Stephen Hackett on 512pixels.net

On this week’s episode of Ctrl-Walt-Delete, Walt Mossberg and Nilay Patel spoke about Siri and how Apple views the service and what it can do.

You should go listen to the episode, but in it, Mossberg shares that Apple is focused on improving the parts of Siri that people use most, like making phone calls and setting timers. This comes at the expense of expanding Siri’s knowledge about other things, including common, everyday questions […]

And

If Siri continues to get better at placing phone calls, but not at searching basic information, people will just stop trying to use it for anything but placing phone calls. Siri, its uses, and where Apple improves it will just be one infinite loop of development instead of seeing substantial expansion.

I’m not sure I agree with Stephen on this one. Searching for information with Siri and getting accurate and reliable results sure would be nice. But I’m afraid that a lot of people won’t even think to try until Siri is bulletproof at controling their own phone.

Why bother to ask complex questions to Siri if you can’t even set a reminder reliably with it ? I sure don’t. Why can I write a text with Siri on my watch but not send it ? How can an assistant be useful if you have to do half its work yourself ?

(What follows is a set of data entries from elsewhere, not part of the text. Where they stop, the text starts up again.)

Lemma edit_then_save_keeps_title_and_tags_witness :
  stored sampleWorld !! O = Some sampleReport
  /\ tags sampleReport = Some ["Work"; "URGENT"]
  /\ forallb clean_tag ["Work"; "URGENT"] = true
  /\ JsString.truthy (JsString.trim (title sampleReport)) = true
  /\ property_truthy (ALLOWED_TYPES_get (File.type smallPdf)) = true
  /\ File.size smallPdf <= MAX_FILE_SIZE
  /\ File.content smallPdf = Some "data:application/pdf;base64,JVBERi0y"
  /\ exists w' e',
       handleUpload 1717236000000
         (chooseFile smallPdf
            (snd (editEntry (Number_toString (id sampleReport)) sampleWorld)))
       = (Ok tt, w')
       /\ stored w' !! O = Some e'
       /\ id e' = id sampleReport
       /\ title e' = JsString.trim (title sampleReport)
       /\ tags e' = Some ["Work"; "URGENT"]
       /\ length (stored w') = length (stored sampleWorld)
       /\ forall k, k <> O -> stored w' !! k = stored sampleWorld !! k.
Proof.
  assert (Hsize : File.size smallPdf <= MAX_FILE_SIZE)
    by (vm_compute; discriminate).
  repeat (split; [reflexivity|]). split; [exact Hsize|].
  split; [reflexivity|].
  apply (edit_then_save_keeps_title_and_tags 1717236000000 sampleWorld
           sampleReport O ["Work"; "URGENT"] smallPdf
           "data:application/pdf;base64,JVBERi0y");
    try reflexivity; [|exact Hsize].
  intros k y Hk. lia.
Defined.

(** X12. [editEntry] for an id that no stored record has shows that the
    entry was not found and starts no edit: the edit in progress, the form
    and the stored item are as before. *)
Theorem editEntry_not_found (id_arg : string) (w : world) :
  (forall e, In e (stored w) ->
             JsNumber.strict_eq (id e) (JsNumber.parseInt id_arg) = false) ->
  exists w',
    editEntry id_arg w = (Ok tt, w')
    /\ toasts w' = toasts w ++ [mkToast "Error" "Entry not found" "danger"]
    /\ currentEntryId w' = currentEntryId w
    /\ form w' = form w
    /\ localStorage w' = localStorage w.
Proof.
  intros Habsent. rewrite editEntry_run.
  assert (Hnone : List.find
                    (fun e => JsNumber.strict_eq (id e) (JsNumber.parseInt id_arg))
                    (stored w) = None).
  { destruct (List.find _ (stored w)) as [e|] eqn:Hf; [|reflexivity].
    apply find_some in Hf. destruct Hf as [Hin He].
    rewrite (Habsent e Hin) in He. discriminate. }
  rewrite Hnone. eexists. repeat split.
Qed.

Lemma editEntry_not_found_witness :
  (forall e, In e (stored sampleWorld) ->
             JsNumber.strict_eq (id e) (JsNumber.parseInt "abc") = false)
  /\ exists w',
       editEntry "abc" sampleWorld = (Ok tt, w')
       /\ toasts w'
          = toasts sampleWorld ++ [mkToast "Error" "Entry not found" "danger"]
       /\ currentEntryId w' = currentEntryId sampleWorld
       /\ form w' = form sampleWorld
       /\ localStorage w' = localStorage sampleWorld.
Proof.
  assert (H : forall e, In e (stored sampleWorld) ->
                        JsNumber.strict_eq (id e) (JsNumber.parseInt "abc") = false).
  { intros e _. reflexivity. }
  split; [exact H|]. exact (editEntry_not_found "abc" sampleWorld H).
Defined.
(** * Banana-ripeness front end: the capture / analyze workflow of [page.js]

    A shallow embedding of the [Page] component of [src/app/page.js]: its
    React state (the seven [useState] cells), the [streamRef] reference, the
    part of the browser the handlers talk to (live media streams, object
    URLs), the event handlers, and the part of the JSX that decides which
    handler a click can reach and what the result panel shows.

    Conventions.
    - A handler is an action of a small state-and-exception monad, so that
      the code's [try / catch / finally] and its early [return]s are written
      as they are in the source.
    - What the environment answers at an [await] (the camera permission, the
      canvas encoder, the HTTP call) is a parameter of the handler, and a
      handler is run to completion with that answer.  [analyze] is also
      given in two halves, before and after its [await].
    - An operation ([Op], [step]) is a click as the page offers it: a button
      that is not rendered, or is disabled, reaches no handler.
    - The browser's side is kept with the state: the streams whose tracks
      run and the object URLs that are live.  [stepLog] records the values
      passed to [setStepIndex].
    - JavaScript numbers are modelled by the rationals together with [NaN]
      and the two infinities; products are exact.  The properties proved
      about them only compare values, so they do not depend on rounding.
    - The fields of the service's answer have the types of its contract: a
      field is missing, [null], or a value of its type. *)

From Stdlib Require Import ZArith QArith Qround List String Bool Lia.
From Stdlib Require Import Lqa.
Import ListNotations.
Local Close Scope Q_scope.
Local Open Scope string_scope.

(* ------------------------------------------------------------------ *)
(** ** JavaScript values *)

(** A property that may be missing ([undefined]), [null] or present. *)
Inductive js (A : Type) : Type :=
| undefined
| null
| val (a : A).
Arguments undefined {A}.
Arguments null {A}.
Arguments val {A} a.

(** A JavaScript number. *)
Inductive number : Type :=
| NaN
| Infinity
| NegInfinity
| Num (q : Q).

(** Truthiness, as used by [!x], [x && ...] and [x || d]. *)
Definition truthy_bool (x : js bool) : bool :=
  match x with val true => true | _ => false end.

Definition truthy_number (x : number) : bool :=
  match x with
  | NaN => false
  | Num q => negb (Qeq_bool q 0)
  | Infinity | NegInfinity => true
  end.

(** [s || d] on strings: the empty string is falsy. *)
Definition str_or (s d : string) : string :=
  if (s =? "")%string then d else s.

(** [x || d] where [x] is a possibly missing string property. *)
Definition js_str_or (x : js string) (d : string) : string :=
  match x with val s => str_or s d | _ => d end.

(** [x || 0] where [x] is a possibly missing number property. *)
Definition js_num_or0 (x : js number) : number :=
  match x with
  | val n => if truthy_number n then n else Num 0
  | _ => Num 0
  end.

That’s why I think Apple is smart to first improve Siri for device manipulation before extending it to further domains.

Which brings us to an uncomfortable discussion about Siri extensions: SiriKit.

I think that the intent (no pun intended) behind SiriKit is good: nail a few domains to make Siri bulletproof about them before extending to other domains.

Unfortunatly, seeing the past speed of Siri’s evolution I think it’s highly unlikely that Apple will be able to iterate fast enough on those domains to keep up with the growth of other digital assitants (Alexa, Google assistant …). And their strategy mostly precludes external developers to help with empowering Siri.

I’m affraid that Siri will soon be stuck between a rock and a hard place.